Zoetis Inc. Quarterly Report for Q3 Ended Sep 30, 2018

Nov 1, 2018

Zoetis Inc. reported strong financial results for the nine months ended September 30, 2018, with total revenue increasing by 11% to $4,261 million compared to the same period in the prior year. This growth was driven by a combination of price increases (2%), increased volume from in-line products (4%), new product introductions (2%), and the significant acquisition of Abaxis, which contributed 1% to revenue. The company also benefited from favorable foreign exchange movements, which added 2% to reported revenue growth. Net income attributable to Zoetis Inc. saw a substantial increase of 38% year-over-year, reaching $1,083 million. This was aided by a significant decrease in the effective tax rate, largely due to the Tax Cuts and Jobs Act of 2017, which reduced the U.S. federal corporate tax rate. The company also experienced increased operating expenses, including higher R&D spending and integration costs related to the Abaxis acquisition. Despite these increases, the overall profitability metrics demonstrate robust performance, highlighting Zoetis's continued market leadership and successful integration of strategic acquisitions.

Zoetis Inc. Quarterly Report for Q2 Ended Jun 30, 2018

Aug 2, 2018

Zoetis Inc. reported strong financial performance for the second quarter and the first half of 2018, demonstrating robust revenue growth and improved profitability. Total revenue increased by 12% in the second quarter and 11% for the first half of the year, driven by solid volume increases in both in-line and new products, particularly in the companion animal segment. The company also benefited from favorable foreign exchange movements, contributing to the reported growth. Profitability saw a significant boost, with net income attributable to Zoetis Inc. rising 55% for the quarter and 52% for the half-year. This was driven by higher revenues, improved cost of sales as a percentage of revenue due to manufacturing efficiencies and favorable foreign exchange, and a substantially lower effective tax rate resulting from the Tax Cuts and Jobs Act of 2017. Key operational drivers included strong performance in the companion animal segment, particularly in dermatology products and new offerings like Simparica®, across both U.S. and international markets. The international segment showed impressive growth, with a 15% revenue increase in the quarter and 16% for the half-year, fueled by both companion and livestock product sales. The company's effective tax rate dropped significantly due to the lower U.S. federal corporate tax rate and a beneficial tax adjustment, contributing to the substantial net income growth. Zoetis continues to invest in research and development, with R&D expenses increasing by 19% for the quarter, supporting future innovation.

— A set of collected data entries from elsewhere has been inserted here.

(** * NIC configuration operator: the host manager (pkg/host/host.go)

    A shallow embedding of [hostManager] and of its four operations
    ([DiscoverNicDevices], [ValidateDeviceNvSpec], [ApplyDeviceNvSpec],
    [ApplyDeviceRuntimeSpec]), followed by the properties of the
    reconciliation engine that the specification states about them.

    The host utilities and the configuration validation are Go interfaces
    injected into the manager; they are records of functions here.  Host
    calls thread an abstract host state and are recorded, in order, in the
    list of events a run returns, so that "which calls were issued" is a
    statement about that list.  A Go panic is an outcome of its own. *)

From Stdlib Require Import ZArith Ascii String.
From stdpp Require Import gmap strings list fin_maps.

Local Open Scope string_scope.
Local Open Scope Z_scope.
Local Open Scope list_scope.

(* ===================================================================== *)
(** ** Go values used by the package *)
(* ===================================================================== *)

(** Go's [error] interface.  [types.IncorrectSpecError] builds the error
    that marks a mistake in the user's spec; every other error value comes
    from the host utilities. *)
Inductive error : Type :=
  | IncorrectSpecError (msg : string)
  | HostError (msg : string).

Definition isIncorrectSpecError (e : error) : bool :=
  match e with IncorrectSpecError _ => true | HostError _ => false end.

(** [types.NvConfigQuery]: the three parameter maps of one query. *)
Record NvConfigQuery : Type := mkNvConfigQuery {
  CurrentConfig : gmap string string;
  NextBootConfig : gmap string string;
  DefaultConfig : gmap string string
}.

(** The fields of ghw's [pci.Device] that discovery reads
    ([device.Vendor.ID], [device.Class.ID], [device.Product.ID],
    [device.Product.Name], [device.Address]), with the [Vendor], [Class]
    and [Product] pointers followed.  The listing with the pointers
    themselves, which may be nil, is [ListedDevice] below;
    [DiscoverListedDevices_refines] relates discovery on the two. *)
Record PCIDevice : Type := mkPCIDevice {
  Address : string;
  Vendor_ID : string;
  Class_ID : string;
  Product_ID : string;
  Product_Name : string
}.

(** [v1alpha1.NicDevicePortSpec]. *)
Record NicDevicePortSpec : Type := mkPort {
  PCI : string;
  NetworkInterface : string;
  RdmaInterface : string
}.

(** [v1alpha1.NicDeviceStatus]. *)
Record NicDeviceStatus : Type := mkStatus {
  Node : string;
  Type_ : string;
  SerialNumber : string;
  PartNumber : string;
  PSID : string;
  FirmwareVersion : string;
  Ports : list NicDevicePortSpec
}.

(** [v1alpha1.NicDevice], with the part of its spec the manager reads
    itself ([Spec.Configuration.ResetToDefault]); the template is only
    read by the configuration validation, so its type is left open. *)
Record NicDeviceConfigurationSpec (Template : Type) : Type := mkConfiguration {
  ResetToDefault : bool;
  ConfigTemplate : Template
}.
Arguments mkConfiguration {Template}.
Arguments ResetToDefault {Template}.
Arguments ConfigTemplate {Template}.

Record NicDevice (Template : Type) : Type := mkNicDevice {
  Name : string;
  Configuration : NicDeviceConfigurationSpec Template;
  Status : NicDeviceStatus
}.
Arguments mkNicDevice {Template}.
Arguments Name {Template}.
Arguments Configuration {Template}.
Arguments Status {Template}.

(** The constants of [pkg/consts] that host.go names. *)
Record Consts : Type := mkConsts {
  MellanoxVendor : string;
  NetClass : Z;
  AdvancedPCISettingsParam : string;
  NvParamTrue : string
}.

(* ===================================================================== *)
(** ** strconv.ParseInt(s, 16, 64) *)
(* ===================================================================== *)

Module Strconv.

Definition byte (c : ascii) : Z := Z.of_N (N_of_ascii c).

(** [lower(c) = c | ('x' - 'X')]. *)
Definition lower (c : ascii) : Z := Z.lor (byte c) 32.

(** The digit value of one byte, as the switch of [ParseUint] has it. *)
Definition digit (c : ascii) : option Z :=
  if (48 <=? byte c) && (byte c <=? 57) then Some (byte c - 48)
  else if (97 <=? lower c) && (lower c <=? 122) then Some (lower c - 97 + 10)
  else None.

Definition maxUint64 : Z := 2 ^ 64 - 1.

(** The loop of [ParseUint] for base 16 and bit size 64: [None] stands
    for either of its errors (syntax or range). *)
Fixpoint parseUintLoop (s : string) (n : Z) : option Z :=
  match s with
  | EmptyString => Some n
  | String c s' =>
      match digit c with
      | None => None
      | Some d =>
          if 16 <=? d then None
          else if maxUint64 / 16 + 1 <=? n then None
          else
            let n := n * 16 in
            let n1 := (n + d) mod 2 ^ 64 in
            if (n1 <? n) || (maxUint64 <? n1) then None
            else parseUintLoop s' n1
      end
  end.

Definition ParseUint (s : string) : option Z :=
  match s with
  | EmptyString => None
  | _ => parseUintLoop s 0
  end.

(** [ParseInt(s, 16, 64)]: an optional sign, then [ParseUint], then the
    range check against [1 << 63]. *)
Definition ParseInt (s : string) : option Z :=
  match s with
  | EmptyString => None
  | String c rest =>
      let neg := Ascii.eqb c "-"%char in
      let s1 := if Ascii.eqb c "+"%char || neg then rest else s in
      match ParseUint s1 with
      | None => None
      | Some un =>
          let cutoff := 2 ^ 63 in
          if negb neg && (cutoff <=? un) then None
          else if neg && (cutoff <? un) then None
          else Some (if neg then - un else un)
      end
  end.

End Strconv.

(* ===================================================================== *)
(** ** Host calls, their record, and the monad of the manager *)
(* ===================================================================== *)

(** One call of the manager into the host utilities, with its arguments
    and what it returned. *)
Inductive Event : Type :=
  | EvGetPCIDevices (err : option error)
  | EvIsSriovVF (addr : string) (vf : bool)
  | EvGetPartAndSerialNumber (addr partNumber serialNumber : string) (err : option error)
  | EvGetFirmwareVersionAndPSID (addr firmwareVersion psid : string) (err : option error)
  | EvGetInterfaceName (addr name : string)
  | EvGetRDMADeviceName (addr name : string)
  | EvQueryNvConfig (addr : string) (err : option error)
  | EvSetNvConfigParameter (addr param value : string) (err : option error)
  | EvResetNvConfig (addr : string) (err : option error)
  | EvResetNicFirmware (addr : string) (err : option error)
  | EvSetMaxReadRequestSize (addr : string) (size : Z) (err : option error)
  | EvSetTrustAndPFC (iface trust pfc : string) (err : option error).

Definition isSetNvConfigParameter (ev : Event) : bool :=
  match ev with EvSetNvConfigParameter _ _ _ _ => true | _ => false end.

Definition isSetMaxReadRequestSize (ev : Event) : bool :=
  match ev with EvSetMaxReadRequestSize _ _ _ => true | _ => false end.

(** What a run of a manager operation ends in. *)
Inductive Outcome (St A : Type) : Type :=
  | Panic
  | Returned (a : A) (s : St) (evs : list Event).
Arguments Panic {St A}.
Arguments Returned {St A}.

(** The three range loops of host.go over a Go map; the order in which a
    Go [range] visits a map is not fixed by the language. *)
Inductive Site : Type := RangeValidate | RangeDesired | RangeApply.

Zoetis Inc. Quarterly Report for Q1 Ended Mar 31, 2018

May 2, 2018

Zoetis Inc. reported strong financial performance for the first quarter of 2018, with total revenue increasing by 11% to $1.366 billion compared to the same period in the prior year. This growth was driven by a healthy combination of increased product volume and strategic price adjustments, with operational growth contributing 7% after excluding foreign exchange impacts. Net income attributable to Zoetis Inc. saw a significant jump of 48% to $352 million, or $0.72 per diluted share, up from $0.48 in the prior year's quarter. The company's performance was bolstered by robust sales across both its livestock and companion animal segments, with international operations showing particularly strong growth of 18% in revenue. Cost of sales as a percentage of revenue decreased, indicating improved manufacturing efficiencies, which contributed to an expansion in gross margin. The effective tax rate also significantly decreased from 29.1% to 16.1%, largely due to the benefits from the Tax Cuts and Jobs Act enacted in late 2017, which lowered the U.S. federal corporate tax rate. Zoetis continues to demonstrate a solid financial position, with ample liquidity and consistent operational execution. The company's strategic investments in research and development, coupled with its focus on operational efficiencies and market leadership in animal health, position it well for continued growth and value creation for its shareholders.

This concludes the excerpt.